La ciencia va lentamente ayudando a la psicología. Ya sabemos, por ejemplo, que cada vez que nos criticamos secretamos sustancias que nos llevan a seguir por el depresivo camino de ir perdiendo energía y capacidad de cambio.
Tenemos muletillas, algunas que vienen de nuestra infancia, de las críticas más habituales de nuestros padres y profesores, y otras más recientes, que vienen de la comparación que hago yo con lo que debería ser o me gustaría ser.

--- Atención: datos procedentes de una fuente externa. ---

(** The encoding is unambiguous: if the encodings of two arguments are both prefixes of the
    same bytes, the arguments are the same (up to what the format does not distinguish) and so
    is what follows them. *)
Theorem encoding_unambiguous a b r1 r2 :
  arg_ok a -> arg_ok b -> zlen (encode_variant a) <= UINT32_MAX -> zlen (encode_variant b) <= UINT32_MAX ->
  encode_variant a ++ r1 = encode_variant b ++ r2 ->
  arg_norm a = arg_norm b /\ r1 = r2.
Proof.
  intros Ha Hb Hla Hlb E.
  destruct (probe_encoded a r1 [] Ha Hla) as (v & Ev & Hv).
  destruct (probe_encoded b r2 [] Hb Hlb) as (w & Ew & Hw).
  rewrite E, Ew in Ev. injection Ev as El -> Er1 Er2.
  split; [by eapply denotes_functional|]. by rewrite !app_nil_r in Er2.
Qed.

Lemma encoding_unambiguous_witness : ArgStr (Some []) = ArgStr (Some []) /\ [5] = [5].
Proof.
  apply (encoding_unambiguous (ArgStr None) (ArgStr (Some [])) [5] [5]);
    try (split; [constructor|done]); done.
Defined.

Hay que hacer la diferencia entre la autocrítica que va seguida de un propósito y la inútil, estéril, autoflagelación. Por ejemplo, si me digo a mí misma/o que noto que mis compañeros de trabajo se agotan con mi perfeccionismo y lo viven como una lata más que como una ayuda, es sano a continuación decirme "Ok, yo voy a controlar eso" o "voy a pedir disculpas" o "voy a echar a la chacota mi propia perfección" o "voy a pedirles que no me permitan hacerlo cuando a ellos les molesta". Ahí hay futuro, esperanza, consideración, humor, voluntad. Pero si veinte días al mes me digo que en la oficina están distantes de mí, que nadie me respeta porque yo me encargo al final de que las cosas salgan bien, que me odio por ser así, que mi mamá me condenó obligándome a ser perfecta, etc. etc..., entonces estoy haciéndome un daño. Porque mi cerebro se hace adicto y después parar es muy difícil. Y peor aún, mi ánimo respecto de mi vida cotidiana va cambiando y se va oscureciendo lo que antes fue luminoso.
Los hombres, salvo los que están enfermos de algún cuadro compulsivo, son mucho menos autorecriminadores. A las mujeres nos ha dado por querer ser como hay que ser. ¿Quién invento que ese es el camino? ¿Quien definió cómo hay que ser?
No. Seamos como somos e intentemos cambiar con seriedad lo que nos hace sufrir. La queja es inútil y ahora sabemos que es, además, mala para la salud.